O Supremo Tribunal Federal (STF) formou maioria para derrubar o trecho da legislação que permitia a venda de ouro de garimpo através da “presunção de boa-fé”.
O plenário virtual referendou a decisão do ministro Gilmar Mendes, que atendeu aos pedidos do PV, PSB e Rede para que o trecho da lei fosse considerado inconstitucional.
O julgamento, que acontece virtualmente, está em 6 a 0 a favor da mudança na legislação.
Já se posicionaram junto a Gilmar Mendes os ministros Alexandre de Moraes, Cármen Lúcia, Rosa Weber, Edson Fachin e Dias Toffoli.
Ainda faltam os votos de Luiz Fux, Luís Roberto Barroso e dos ministros que foram indicados por Bolsonaro, Kássio Nunes Marques e André Mendonça.
O trecho da legislação que está sendo derrubado permite que ouro extraído de forma ilegal, como em garimpos dentro de Terras Indígenas, seja comercializado nos meios legais, uma vez que “presume-se a legalidade do ouro adquirido” no ato da venda, sem comprovação legal do produto.
Especialistas e organizações ambientalistas apontam que essa “presunção de boa-fé” facilitou o trabalho dos criminosos que extraem ouro ilegalmente em invasões de territórios demarcados.
Para Gilmar Mendes, “as presunções relativas à legalidade do ouro adquirido e boa-fé do adquirente simplesmente sabotam a efetividade do controle de uma atividade inerentemente poluidora”.
“Não é difícil verificar que a simplificação do processo de compra de ouro permitiu a expansão do comércio ilegal, fortalecendo as atividades de garimpo ilegal, o desmatamento, a contaminação de rios, a violência nas regiões de garimpo, chegando a atingir os povos indígenas das áreas afetadas”, apontou Mendes.
O ministro, que já tem o apoio de cinco colegas, afirma que “é preciso que esse consórcio espúrio, formado entre garimpo ilegal e organizações criminosas, seja o quanto antes paralisado”.
Com a decisão, o Supremo Tribunal Federal determina o prazo de 90 dias para que o governo federal apresente “um novo marco normativo para a fiscalização do comércio do ouro, especialmente quanto à verificação da origem legal do ouro adquirido”.

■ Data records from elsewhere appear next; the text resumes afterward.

(** * Email confirmation worker (email_confirm.py)

    A shallow embedding of [MailWorker]: the two dictionaries it owns, the
    three task handlers, and the batch sender that runs beside them on the
    same event loop.

    Conventions.
    - [time.time()] is a float; it is read here as an exact rational and
      handed to each operation as [now].  Rounding of float subtraction is
      not modelled, truncation by [int(...)] is.
    - [secrets.token_urlsafe(32)] is handed to the request handler as [tok],
      the string the generator returns if the handler gets as far as
      drawing one.
    - The record dictionaries are Python objects shared between [_status]
      and the list the batch sender builds, so they live in a store ([heap])
      and are referred to by their position in it. *)

From Stdlib Require Import QArith Qminmax ZArith.
From stdpp Require Import gmap strings list fin_maps.

Local Open Scope Z_scope.

(** ** Configuration *)

Definition BATCH_INTERVAL : Z := 10.
Definition RESEND_WINDOW : Z := 30.
Definition BASE_URL : string := "https://example.com/confirm?token=".

(** ** Python values *)

(** [int(x)] on a float: truncation toward zero. *)
Definition int_of_float (x : Q) : Z := Z.quot (Qnum x) (Zpos (Qden x)).

(** [x < y] on floats. *)
Definition float_lt (x y : Q) : bool := negb (Qle_bool y x).

(** Truth value of a [str]: every string but the empty one. *)
Definition str_truthy (s : string) : bool := negb (String.eqb s "").
(** *** Start-up of electrolyzer_backend *)

Lemma connect_influx_returns ctor attempts w :
  ∃ ok w', ElectrolyzerBackend.connect_influx ctor attempts w
             = (Returned ok, w').
Proof.
  revert w. induction attempts as [|attempt rest IH]; intros w; cbn.
  - by eexists _, _.
  - unfold_M. cbn. repeat (case_step; cbn);
      first [apply IH | by eexists _, _].
Qed.

Lemma connect_mqtt_returns dial attempts w :
  ∃ ok w', ElectrolyzerBackend.connect_mqtt dial attempts w
             = (Returned ok, w').
Proof.
  revert w. induction attempts as [|attempt rest IH]; intros w; cbn.
  - by eexists _, _.
  - unfold_M. cbn. repeat (case_step; cbn);
      first [apply IH | by eexists _, _].
Qed.

Lemma setup_influxdb_returns environ influx w :
  ∃ ok w', ElectrolyzerBackend.setup_influxdb environ influx w
             = (Returned ok, w').
Proof.
  unfold ElectrolyzerBackend.setup_influxdb.
  destruct (_ || _); [by eexists _, _|apply connect_influx_returns].
Qed.

(** C9, as the specification states it, fails: with nothing configured
    start-up still reaches the point where the application serves. *)
Lemma missing_setting_is_fatal_fails : ¬ Spec.missing_setting_is_fatal.
Proof.
  intros Hclaim.
  destruct (Hclaim ∅ (λ _, None) (λ _ _ _ _, ElectrolyzerBackend.Built)
              (λ _ _ _ _ _, true) (boot 0))
    as (e & w' & Hrun).
  { exists "INFLUX_TOKEN". split; [|done]. apply elem_of_cons; by left. }
  vm_compute in Hrun. discriminate.
Qed.

(** C9, amended.  No missing setting stops start-up.  In
    [electrolyzer_backend], a missing, empty or placeholder [INFLUX_TOKEN]
    makes [setup_influxdb] log an error and return [False] without
    building a client; the missing broker settings fall back to
    "localhost", 1883, "admin" and "secret"; and [lifespan] reaches its
    [yield] whatever is missing (it raises only on an [MQTT_PORT] that
    [int()] refuses).  In [main], every missing setting takes its built-in
    default, "your-secret-key" for [SECRET_KEY] included. *)
Theorem startup_survives_missing_settings
    (environ : gmap string string) (int : string → option Z)
    (influx : string → string → string → nat → ElectrolyzerBackend.built)
    (broker : string → Z → string → string → nat → bool) (w : proc) :
  (default "influx-token-2024" (environ !! "INFLUX_TOKEN")
     ∈ ["influx-token-2024"; ""] →
   ElectrolyzerBackend.setup_influxdb environ influx w
     = (Returned false,
        record (Log ERROR
                  "INFLUX_TOKEN is not set properly in .env! Please update it.")
               w)) ∧
  (environ !! "MQTT_BROKER" = None → environ !! "MQTT_PORT" = None →
   environ !! "MQTT_USER" = None → environ !! "MQTT_PASS" = None →
   ElectrolyzerBackend.setup_mqtt environ int broker w
     = ElectrolyzerBackend.connect_mqtt
         (broker "localhost" 1883 "admin" "secret") (seq 0 5)
         (with_mqtt_client true w)) ∧
  (environ !! "MQTT_PORT" = None ∨
   (∃ text, environ !! "MQTT_PORT" = Some text ∧ is_Some (int text)) →
   ∃ w', ElectrolyzerBackend.lifespan environ int influx broker w
           = (Returned tt, w')) ∧
  Main.load_config int ∅
    = Returned (Main.Config "mosquitto" 1883 "admin" "secret"
                  "http://influxdb:8086" "influx-token-2024" "electrolyzer"
                  "electrolyzer_data" "your-secret-key").
Proof.
  repeat split.
  - intros Htoken. unfold ElectrolyzerBackend.setup_influxdb,
      ElectrolyzerBackend.getenv.
    destruct (default _ _) as [|c s] eqn:Hdef; [done|].
    apply elem_of_cons in Htoken as [->|Htoken]; [done|].
    apply list_elem_of_singleton in Htoken. done.
  - intros Hb Hp Hu Hpw. unfold ElectrolyzerBackend.setup_mqtt,
      ElectrolyzerBackend.getenv. unfold_M. by rewrite Hb, Hp, Hu, Hpw.
  - intros Hport. unfold ElectrolyzerBackend.lifespan.
    unfold mbind at 1. unfold M_bind.
    destruct (setup_influxdb_returns environ influx w) as (ok1 & w1 & ->).
    unfold mbind at 1. unfold M_bind.
    assert (∃ ok2 w2, ElectrolyzerBackend.setup_mqtt environ int broker w1
                        = (Returned ok2, w2)) as (ok2 & w2 & ->).
    { unfold ElectrolyzerBackend.setup_mqtt. unfold_M.
      destruct Hport as [->|(text & -> & port & ->)]; cbv beta iota;
        apply connect_mqtt_returns. }
    destruct (negb ok1 || negb ok2); by eexists.
Qed.

Lemma startup_survives_missing_settings_witness :
  let w := boot 0 in
  let influx := λ (_ _ _ : string) (_ : nat), ElectrolyzerBackend.Built in
  let broker := λ (_ : string) (_ : Z) (_ _ : string) (_ : nat), true in
  ElectrolyzerBackend.setup_influxdb ∅ influx w
    = (Returned false,
       record (Log ERROR
                 "INFLUX_TOKEN is not set properly in .env! Please update it.")
              w) ∧
  ∃ w', ElectrolyzerBackend.lifespan ∅ (λ _, None) influx broker w
          = (Returned tt, w').
Proof.
  intros w influx broker.
  pose proof (startup_survives_missing_settings ∅ (λ _, None) influx broker w)
    as (Htoken & _ & Hyield & _).
  split.
  - apply Htoken. constructor.
  - apply Hyield. by left.
Defined.

(** ** Further properties of the three services *)

(** *** main: the cache and the ingestion loop *)

Lemma main_handler_effects msg w :
  ∃ w',
    Main.on_mqtt_message msg w = (Returned tt, w') ∧
    latest_data w' = match msg with Json v => v | _ => latest_data w end ∧
    (model w', write_api w', influx_client w', mqtt_client w')
      = (model w, write_api w, influx_client w, mqtt_client w) ∧
    (sink w' = sink w ∨ ∃ sp, sink w' = (sink w ++ [sp])%list).
Proof.
  unfold Main.on_mqtt_message. unfold_M.
  destruct msg as [| |data]; cbn;
    try (eexists; repeat split; by left).
  repeat (case_step; cbn).
  all: eexists; split; [reflexivity|]; cbn; repeat split; try congruence.
  all: first
    [ by left
    | right;
      match goal with
      | |- context [(sink _ ++ [?sp])%list] => by exists sp
      end ].
Qed.

(** X1.  The MQTT loop of [main] survives every message sequence: the
    handler never raises, [latest_data] ends up as the payload of the last
    message that decoded (whether or not it could be stored), the store
    only grows, by at most one record per message, and the clients and the
    model are left alone. *)
Theorem main_cache_holds_last_decoded (msgs : list wire) (w : proc) :
  ∃ w',
    deliver Main.on_mqtt_message msgs w = (Returned tt, w') ∧
    latest_data w' = default (latest_data w) (last (Props.decoded msgs)) ∧
    sink w `prefix_of` sink w' ∧
    (length (sink w') ≤ length (sink w) + length msgs)%nat ∧
    (model w', write_api w', influx_client w', mqtt_client w')
      = (model w, write_api w, influx_client w, mqtt_client w).
Proof.
  revert w. induction msgs as [|msg rest IH]; intros w.
  - exists w. split; [done|]. split; [done|]. split; [done|].
    split; [cbn; lia|done].
  - destruct (main_handler_effects msg w) as (w1 & Hrun & Hdata & Hframe & Hsink).
    destruct (IH w1) as (w2 & Hrest & Hdata2 & Hprefix & Hlen & Hframe2).
    exists w2. cbn [deliver]. unfold mbind, M_bind. rewrite Hrun.
    split; [done|]. split; [|split; [|split]].
    + rewrite Hdata2, Hdata. unfold Props.decoded. cbn [omap].
      destruct msg as [| |v]; cbn; try done.
      rewrite last_cons. by destruct (last _).
    + etrans; [|exact Hprefix].
      destruct Hsink as [->|[sp ->]]; [done|by apply prefix_app_r].
    + cbn [length].
      destruct Hsink as [Hs|[sp Hs]]; rewrite Hs in Hlen;
        rewrite ?length_app in Hlen; cbn in Hlen; lia.
    + congruence.
Qed.
(** The dangling set holds exactly the connections whose last reported
    state is new or active. *)
Theorem dangling_is_last_reported_live (p : pkg) (par : context) (pat : duration)
    (t0 : time) (evs : list event) (c : conn) :
  c ∈ dangling (run p (NewIdleTracker par pat t0) evs) <-> reported_live c evs = true.
Proof.
  rewrite run_dangling. unfold reported_live.
  assert (dangling (NewIdleTracker par pat t0) = ∅) as E.
  { unfold NewIdleTracker. destruct (ctx_cancellable par), (ctx_err par); reflexivity. }
  rewrite E. destruct (last_state c evs) as [[]|]; split; intros H;
    try discriminate; try contradiction; try exact I; try reflexivity; set_solver.
Qed.

Lemma run_patience p i evs : patience (run p i evs) = patience i.
Proof.
  revert i. induction evs as [|ev evs IH]; intros i; simpl; [reflexivity|].
  rewrite IH. apply step_patience.
Qed.

(** A positive patience is kept as given, and no event changes it. *)
Theorem patience_fixed (p : pkg) (par : context) (pat : duration) (t0 : time)
    (evs : list event) :
  0 < pat -> patience (run p (NewIdleTracker par pat t0) evs) = pat.
Proof.
  intros H. rewrite run_patience. unfold NewIdleTracker.
  destruct (Z.leb_spec pat 0); [lia|].
  destruct (ctx_cancellable par), (ctx_err par); reflexivity.
Qed.

Lemma patience_fixed_witness :
  0 < 100 * Millisecond /\
  patience (run Netutil (NewIdleTracker live_parent (100 * Millisecond) 0)
              [EvConnState 1%nat StateNew 5; EvTimerFire]) = 100 * Millisecond.
Proof.
  split; [unfold Millisecond; lia|].
  apply (patience_fixed Netutil live_parent (100 * Millisecond) 0
           [EvConnState 1%nat StateNew 5; EvTimerFire]).
  unfold Millisecond; lia.
Defined.
Definition set_db_captions (st : State) (coll : list Caption.t) : State :=
  {| db_rooms := db_rooms st;
     db_participants := db_participants st;
     db_captions := coll;
     sio_rooms := sio_rooms st;
     outbox := outbox st |}.

(** ** What a route hands back *)

Inductive HTTPException :=
| mkHTTPException (status_code : Z) (detail : string).

Inductive Response (A : Type) :=
| Return (a : A)
| Raise (e : HTTPException).
Arguments Return {A} a.
Arguments Raise {A} e.

(** What the framework answers for an exception that is not an
    [HTTPException] and that no route catches. *)
Definition internal_server_error : HTTPException :=
  mkHTTPException 500 "Internal Server Error".

Record Prediction := mkPrediction {
  predicted_text : option string;
  confidence : float
}.

(** The confidence threshold of the caption gate: the binary64 number
    that Python reads [0.7] as. *)
Definition threshold : float := 0x1.6666666666666p-1%float.

(** ** The classifier front end *)

Module Landmark.
Record t := mk { x : float; y : float; z : float }.
End Landmark.

Module Ml.

(** [np.zeros(n)] *)
Definition zeros (n : nat) : list float := replicate n 0%float.

(** The loop of [extract_landmarks] over [enumerate(hand.landmark)],
    from index [i] on: the first 21 landmarks are written to the array,
    three numbers each. *)
Fixpoint fill_landmarks (i : nat) (landmarks : list Landmark.t)
    (landmarks_array : list float) : list float :=
  match landmarks with
  | [] => landmarks_array
  | landmark :: rest =>
      fill_landmarks (S i) rest
        (if decide (i < 21) then
           <[i * 3 + 2 := Landmark.z landmark]>
             (<[i * 3 + 1 := Landmark.y landmark]>
                (<[i * 3 := Landmark.x landmark]> landmarks_array))
         else landmarks_array)
  end.

(** [extract_landmarks], given what MediaPipe made of the image: [None]
    when the conversion or the detection raised, else
    [results.multi_hand_landmarks], which is [None] or the list of the
    hands found, each hand the list of its landmarks. *)
Definition extract_landmarks
    (detected : option (option (list (list Landmark.t)))) : list float :=
  match detected with
  | None => zeros 63
  | Some None => zeros 63
  | Some (Some []) => zeros 63
  | Some (Some (hand_landmarks :: _)) =>
      fill_landmarks 0 hand_landmarks (zeros 63)
  end.

(** [s.split(sep)] for a separator of one character. *)
Fixpoint split (sep : Ascii.ascii) (s : string) : list string :=
  match s with
  | EmptyString => [EmptyString]
  | String c s' =>
      if decide (c = sep) then EmptyString :: split sep s'
      else
        match split sep s' with
        | [] => [String c EmptyString]
        | piece :: pieces => String c piece :: pieces
        end
  end.

(** [load_ml_model], from both globals unset: [loaded_model] and
    [loaded_labels] tell whether [load_model] and [joblib.load] gave a
    value ([true]) or raised, [labels_sized] whether [len(labels)] in
    the log line, which is inside the [try], gave a number.  The answer
    is the two globals, as set or not, and the value returned.  The
    labels are not read when the model did not load. *)
Definition load_ml_model (loaded_model loaded_labels labels_sized : bool)
    : bool * bool * bool :=
  if loaded_model then
    if loaded_labels then
      if labels_sized then (true, true, true) else (true, true, false)
    else (true, false, false)
  else (false, false, false).

(** [predict_sign].  [model_loaded] and [labels_loaded] tell whether the
    globals [model] and [labels] are set; [infer] is everything from
    [base64.b64decode] to the lookup in [labels], applied to the text
    after the first comma, and is [None] when any of it raises. *)
Definition predict_sign (model_loaded labels_loaded : bool)
    (infer : string → option (string * float)) (image_data : string)
    : option string * float :=
  if negb model_loaded || negb labels_loaded then (None, 0%float)
  else
    match split ","%char image_data !! 1 with
    | None => (None, 0%float)
    | Some encoded =>
        match infer encoded with
        | None => (None, 0%float)
        | Some (predicted_label, confidence) =>
            (Some predicted_label, confidence)
        end
    end.

End Ml.

(** The order of [.sort("timestamp", -1)]: newest first.  Captions of
    equal timestamp come in an order Mongo does not fix; the sort used
    here keeps some order for them. *)
Definition newer_first (a b : Caption.t) : Prop :=
  (Caption.timestamp b ≤ Caption.timestamp a)%Z.

#[global] Instance newer_first_dec : RelDecision newer_first.
Proof. intros a b. unfold newer_first. apply _. Defined.

(** ** REST routes *)

(** The integers BSON can hold. *)
Definition fits_int64 (n : Z) : bool :=
  (-9223372036854775808 <=? n)%Z && (n <=? 9223372036854775807)%Z.

Module Api.

(** [POST /api/rooms].  Building the [Room] from the fields of
    [room_data] refuses a capacity that is [None], and [insert_one]
    refuses an integer that does not fit in eight bytes; neither
    exception is caught. *)
Definition create_room (st : State) (room_data : RoomCreate.t)
    (uuid : string) (now : Z) : State * Response Room.t :=
  match RoomCreate.max_participants room_data with
  | None => (st, Raise internal_server_error)
  | Some max_participants =>
      let room :=
        Room.mk uuid (RoomCreate.name room_data) now [] max_participants in
      if fits_int64 max_participants
      then (set_db_rooms st (db_rooms st ++ [room]), Return room)
      else (st, Raise internal_server_error)
  end.

(** [GET /api/rooms/{room_id}] *)
Definition get_room (st : State) (room_id : string)
    : State * Response Room.t :=
  match find_one_room room_id (db_rooms st) with
  | None => (st, Raise (mkHTTPException 404 "Room not found"))
  | Some room => (st, Return room)
  end.

(** [POST /api/rooms/{room_id}/join].  The [TypeError] of [emit] is not
    caught: the route has then pushed and stored the participant, and
    the caller is answered 500. *)
Definition join_room (st : State) (room_id : string)
    (participant_data : ParticipantCreate.t)
    (uuid : string) (now : Z) : State * Response Participant.t :=
  match find_one_room room_id (db_rooms st) with
  | None => (st, Raise (mkHTTPException 404 "Room not found"))
  | Some room =>
      if (Room.max_participants room
            <=? Z.of_nat (length (Room.participants room)))%Z
      then (st, Raise (mkHTTPException 400 "Room is full"))
      else
        let participant :=
          Participant.mk uuid (ParticipantCreate.name participant_data)
            room_id now in
        let st1 :=
          set_db_rooms st
            (update_one_push room_id (Participant.id participant)
               (db_rooms st)) in
        let st2 :=
          set_db_participants st1 (db_participants st1 ++ [participant]) in
        let st3 :=
          emit st2 (participant_joined participant room_id)
            (Some room_id) None in
        if emit_raises st2 (participant_joined participant room_id)
        then (st3, Raise internal_server_error)
        else (st3, Return participant)
  end.

Section Predict.

(** [predict_sign]: the classifier, image to label and confidence;
    it answers [(None, 0.0)] when it fails. *)
Variable predict_sign : string → option string * float.

(** The body of the [try] block of [predict_sign_language].  [Raise]
    stands for whatever the block raises: the 404 of the route, or the
    [TypeError] of [emit], which comes after the caption is stored. *)
Definition predict_try (st : State) (request : PredictionRequest.t)
    (uuid : string) (now : Z) : State * Response Prediction :=
  let '(predicted_text, confidence) :=
    predict_sign (PredictionRequest.image_data request) in
  if truthy predicted_text && (threshold <? confidence)%float then
    match find_one_participant
            (PredictionRequest.participant_id request)
            (db_participants st) with
    | None => (st, Raise (mkHTTPException 404 "Participant not found"))
    | Some participant =>
        let caption :=
          Caption.mk uuid (default "" predicted_text)
            (Participant.name participant)
            (PredictionRequest.room_id request) now confidence in
        let st1 := set_db_captions st (db_captions st ++ [caption]) in
        let st2 :=
          emit st1 (new_caption caption)
            (Some (PredictionRequest.room_id request)) None in
        if emit_raises st1 (new_caption caption)
        then (st2, Raise internal_server_error)
        else (st2, Return (mkPrediction predicted_text confidence))
    end
  else (st, Return (mkPrediction None confidence)).

(** [POST /api/predict]: whatever the [try] block raises, the
    [except Exception] clause raises a 500 in its place. *)
Definition predict_sign_language (st : State)
    (request : PredictionRequest.t) (uuid : string) (now : Z)
    : State * Response Prediction :=
  match predict_try st request uuid now with
  | (st', Raise _) =>
      (st', Raise (mkHTTPException 500 "Prediction failed"))
  | (st', Return r) => (st', Return r)
  end.

(** [POST /api/predict] from the JSON body: the framework answers 422,
    without calling the route, when the body lacks a required field. *)
Definition post_predict (st : State) (body : gmap string string)
    (uuid : string) (now : Z) : State * Response Prediction :=
  match PredictionRequest.parse body with
  | None => (st, Raise (mkHTTPException 422 "Unprocessable Entity"))
  | Some request => predict_sign_language st request uuid now
  end.

End Predict.

(** [GET /api/] *)
Definition root (st : State) (model_loaded : bool)
    : State * Response (string * bool) :=
  (st, Return ("SignMeet API is running!", model_loaded)).

(** [GET /api/rooms/{room_id}/captions] *)
Definition get_room_captions (st : State) (room_id : string)
    : State * Response (list Caption.t) :=
  (st,
   Return
     (take 50
        (merge_sort newer_first
           (filter (λ c, Caption.room_id c = room_id) (db_captions st))))).

End Api.

(** ** The join route between its awaits

    [join_room] awaits four times: [find_one], [update_one],
    [insert_one] and [emit].  Between two awaits it runs alone; at an
    await another handler may run.  [start] is the route up to the
    answer of [find_one] and on to the next await; [resume] takes it from
    one await to the next. *)

Module JoinSteps.

Inductive Pending :=
| AwaitUpdateOne (room_id : string) (participant : Participant.t)
| AwaitInsertOne (room_id : string) (participant : Participant.t)
| AwaitEmit (room_id : string) (participant : Participant.t)
| Finished (response : Response Participant.t).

Além disso, devem ser anunciadas “medidas que inviabilizem a aquisição de ouro extraído de áreas de proteção ambiental e de Terras Indígenas”.
O governo Lula já prepara uma medida provisória (MP) para regular o tema.
O governo de Jair Bolsonaro, quando consultado sobre o assunto, defendeu o trecho da lei, dizendo que os partidos tinham apresentado a ação com “a intenção de criticar e desgastar a imagem da atual gestão, sem qualquer efetiva demonstração de inconstitucionalidade”.
Já a Procuradoria-Geral da República (PGR) defendeu a derrubada do trecho da legislação.
“Presumir a legalidade da origem do ouro, assim como a boa-fé das Distribuidoras de Títulos e Valores Mobiliários (DTVMs) adquirentes, representa suprimir estas do rol de instituições sujeitas aos mecanismos de controle” da legislação que combate a lavagem de dinheiro, “sem justificativa plausível, contemplando-se com regramento mais brando setor historicamente marcado por ilicitudes, com grande circulação de dinheiro, com retrocesso legislativo na repressão de ilícito dessa natureza”, defendeu.
Em janeiro, o governo Lula decretou situação de emergência depois de ser revelada a situação que seu antecessor deixou os indígenas da Terra Yanomami, em Roraima, por ter permitido invasões do garimpo ilegal. Mais de 500 crianças morreram nos 4 anos de governo Bolsonaro por doenças e fome. Os yanomamis foram encontrados gravemente desnutridos e doentes.
Depois de invadirem e degradarem o território, os garimpeiros levam o ouro extraído para ser vendido no mercado legal de minérios.
O garimpo ilegal chega a utilizar autorizações de extração da Agência Nacional de Mineração (ANM) referente a outros locais para conseguir vender o ouro obtido ilegalmente.
Somente em 2022, último ano em que Bolsonaro esteve na Presidência, o garimpo ilegal cresceu 54% na Terra Indígena Yanomami, enquanto 5.053 hectares foram desmatados pela atividade criminosa no território.